После безуспешных поисков в шелковых глубинах она вынырнула и обнаружила монокль: беглое стекло висело у нее на шее, но не спереди, а сзади.
— Мне до чертиков хочется влюбиться, — продолжала Форс, вставляя монокль в свой детский глаз. — Прошлой весной в Сорренто я едва не сбежала с индийским раджой, но ему бы кожу хоть на полтона посветлее, а кроме того, уж очень мне не полюбилась одна из его других жен.
— Что за вздор ты несешь! — Джон спрятал лицо в ладонях.
— Ну, я все же за него не вышла. Между тем ему было что предложить. Как-никак у него третье по размеру состояние в Британской империи. Речь еще и об этом — ты богат?
— Не так, как ты.
— Ну вот. Что же ты можешь мне предложить?
— Любовь.
— Любовь! — Форс снова исчезла в подушках. — Послушай, Джон.
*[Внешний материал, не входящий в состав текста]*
(** A result is stored and its job completes. *)
Lemma consistent_result d j j' y tp tj :
  consistent d -> row_at (jobs d) (job_id j) = Some j -> job_evolves j j' -> job_ok j' ->
  job_state j' = COMPLETE -> claimed_by j' = claimed_by j ->
  processed_packet_id y = job_packet_id j -> processing_job_id y = job_id j ->
  written (processed d) y tp -> row_at (processed d) (processed_packet_id y) = None ->
  written (jobs d) j' tj -> consistent (set_jobs tj (set_processed tp d)).
Proof.
  intros Hc Hj Hev Hok Hst Hclaim Hyp Hyj Hwp Hnew Hwj.
  pose proof Hev as (Hid & Hpk & _).
  destruct Hc as [Crec Cid Cown Cpk Cname Cuniq Cjob Cclaim Cjuniq Cjtot Cst Cstt Cpr Ccomp].
  assert (forall k x, row_at tj k = Some x -> exists z, row_at (jobs d) k = Some z /\ job_packet_id x = job_packet_id z) as Hback.
  { intros k x [(-> & ->)|(_ & Hx)]%(written_inv _ _ _ _ _ Hwj); [|by exists x].
    exists j. cbn. by rewrite Hid. }
  assert (forall k x, row_at (jobs d) k = Some x -> exists x', row_at tj k = Some x' /\
    job_packet_id x' = job_packet_id x /\ (job_state x = COMPLETE -> job_state x' = COMPLETE)) as Hforth.
  { intros k x Hx. rewrite Hwj. destruct (decide _) as [->|]; [|by exists x]. exists j'.
    cbn in Hx. rewrite Hid, Hj in Hx. injection Hx as <-. done. }
  split; cbn; try assumption.
  - intros k x Hx. destruct (Hback _ _ Hx) as (z & Hz & Hxz). rewrite Hxz.
    destruct (Cjob _ _ Hz) as (Hzid & Hzok & Hzp).
    apply (written_inv _ _ _ _ _ Hwj) in Hx as [(-> & ->)|(_ & Hx)]; [done|]. by apply Cjob in Hx as (? & ? & _).
  - intros k x [(-> & ->)|(_ & Hx)]%(written_inv _ _ _ _ _ Hwj); [|by eapply Cclaim]. rewrite Hclaim. by eapply Cclaim.
  - intros k x k' x' Hx Hx'. destruct (Hback _ _ Hx) as (z & Hz & ->). destruct (Hback _ _ Hx') as (z' & Hz' & ->).
    by eapply Cjuniq.
  - intros k Hk. destruct (Cjtot k Hk) as (kj & x & Hx & <-). destruct (Hforth _ _ Hx) as (x' & ? & ? & _). eauto.
  - intros k x [(-> & ->)|(_ & Hx)]%(written_inv _ _ _ _ _ Hwp).
    + split; [done|]. destruct (Hforth _ _ Hj) as (x' & Hx' & He & _). exists j'. rewrite Hyj.
      split; [by rewrite <- Hid; apply (written_at _ _ _ Hwj)|]. cbn. split; congruence.
    + destruct (Cpr _ _ Hx) as (? & z & Hz & <- & Hzs). split; [done|].
      destruct (Hforth _ _ Hz) as (x' & ? & ? & ?). eauto.
  - intros k x [(-> & ->)|(_ & Hx)]%(written_inv _ _ _ _ _ Hwj) Hxs.
    + rewrite Hpk, <- Hyp. exists y. apply (written_at _ _ _ Hwp).
    + rewrite Hwp. destruct (decide _); [done|]. by eapply Ccomp.
Qed.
По мне, жизнь — это ряд сверкающих огнями магазинов, перед каждым стоит торговец, потирает себе руки и говорит: «Будьте у меня постоянным клиентом. Мой универмаг — лучший в мире». Я вхожу, при мне кошелек, набитый красотой, деньгами и молодостью, все мне по карману. «Чем вы торгуете?» — спрашиваю я, а он, потирая руки, отвечает: «Сегодня, мадемуазель, у нас имеется запас первосо-о-ортнейшей любви». Иной раз у него даже нет любви в ассортименте, но, услышав, сколько у меня денег на покупки, он за нею посылает. Что-что, а любовь всегда к моим услугам, причем бесплатно. В этом мой единственный выигрыш.
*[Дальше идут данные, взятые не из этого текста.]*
(* ===== verification/RepositorySafe.v ===== *)
(** * The repository keeps its tables consistent

    Each method of Repository.v, run to its return, preserves the invariant of RepositoryInv.v and
    only moves rows along [evolves]; when it raises the tables are unchanged.  The theorems at the
    end lift this to every sequence of calls. *)
From S2P Require Import Prelude PyFormat Sha256 Uuid Json Sql Schema Session Repository RepositoryInv.

Open Scope Z_scope.

Section Safe.
Context `{SqlEngine} `{!SqlLaws} `{Env}.
Implicit Types (w : world) (d : database).

Definition safe_step d d' : Prop := consistent d -> consistent d' /\ evolves d d'.

#[local] Instance safe_step_preorder : PreOrder safe_step.
Proof.
  split; [by intros d|]. intros d d' d'' Hs1 Hs2 Hc. destruct (Hs1 Hc) as [Hc' He].
  destruct (Hs2 Hc') as [Hc'' He']. split; [done|]. by etransitivity.
Qed.

Lemma safe_trans d d1 d2 : consistent d -> safe_step d d1 -> safe_step d1 d2 -> consistent d2 /\ evolves d d2.
Proof. intros Hc Hs1 Hs2. by apply (transitivity Hs1 Hs2). Qed.

(** A method whose returns are safe steps. *)
Definition safe {A} (m : M A) : Prop := forall w a w', m w = (Ok a, w') -> safe_step (db w) (db w').

Lemma safe_begin {A} (block : M A) : safe block -> safe (session_begin block).
Proof. intros Hs w a w' Hr%run_begin_ok. eapply Hs, Hr. Qed.

Lemma safe_ret {A} (a : A) : safe (mret a).
Proof. by intros w b w' [_ ->]%run_ret_ok. Qed.
(** A job written with its identifiers unchanged, and the event that tells of it. *)
Lemma update_and_audit w j j' event worker outcome_ why data :
  consistent (db w) -> fresh_uuids w -> row_at (jobs (db w)) (job_id j) = Some j -> is_Some (row_at (packets (db w)) (job_packet_id j)) ->
  job_id j' = job_id j -> job_packet_id j' = job_packet_id j -> job_ok j' -> fits_update j j' = true ->
  fits_column (128, Some event) = true -> Z.of_nat (String.length worker) <= 255 -> fits_column (64, Some outcome_) = true ->
  exists t w', session_update j' w = (Ok tt, with_db (set_jobs t (db w)) w) /\
    _audit "payload-worker" event worker outcome_ why None (Some (job_packet_id j')) (Some (job_id j')) data
      (with_db (set_jobs t (db w)) w) = (Ok tt, w') /\ row_at (jobs (db w')) (job_id j) = Some j'.
Proof.
  intros Hc Hf Hk [p Hp] Hij Hpj Hokj Hfit Hfe Hlen Hfo.
  destruct (update_job_total w j j') as (t & Hup & Hat & _); [done..|].
  destruct (audit_total "payload-worker" event worker outcome_ why None (Some (job_packet_id j')) (Some (job_id j'))
    data (with_db (set_jobs t (db w)) w)) as [w' Haud].
  - done.
  - done.
  - lia.
  - done.
  - rewrite Hpj. by apply short_fits, (packet_names _ Hc _ (ex_intro _ p Hp)).
  - done.
  - cbn. rewrite Hpj. by eapply present_row.
  - cbn. rewrite Hij. by eapply present_row.
  - apply (Hf (uuid_draws w)); lia.
  - exists t, w'. split; [done|]. split; [done|]. unfold _audit in Haud. do 3 run_step Haud. subst. done.
Qed.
Джон Чеснат в отчаянии встал и сделал шаг к окну.
— Только не вздумай бросаться вниз! — поспешно воскликнула Форс.
— Ладно. — Он стряхнул сигарету на Мэдисон-авеню.
— Речь не о тебе, — произнесла она уже мягче. — Пусть ты зануда из зануд, но я привязана к тебе сильнее, чем могу выразить.
Но здешняя жизнь — она тянется и тянется. И никогда ничего не происходит.
— Да здесь чего только не происходит, — заспорил он. — Сегодня вот — изощренное убийство в Хобокене и самоубийство по доверенности в Мэне. В конгресс внесен законопроект о стерилизации агностиков…
— Юмор меня не трогает, во мне живет одна совсем не модная нынче тяга — к романтике. Не далее как в этом месяце я сидела за обеденным столом с двумя мужчинами, которые разыгрывали в орлянку королевство Шварцберг-Райнмюнстер. В Париже один мой знакомец по имени Блатчдак как-то затеял настоящую войну, а затем в течение года планировал другую.
— Ну тогда хотя бы ради разнообразия не сходить ли тебе сегодня вечером куда-нибудь со мной? — упорствовал Джон.
— Куда? — презрительно спросила Форс. — Думаешь, я по-прежнему захожусь от ночного клуба и бутылки сладкого игристого? Мне больше по вкусу собственные безвкусные фантазии.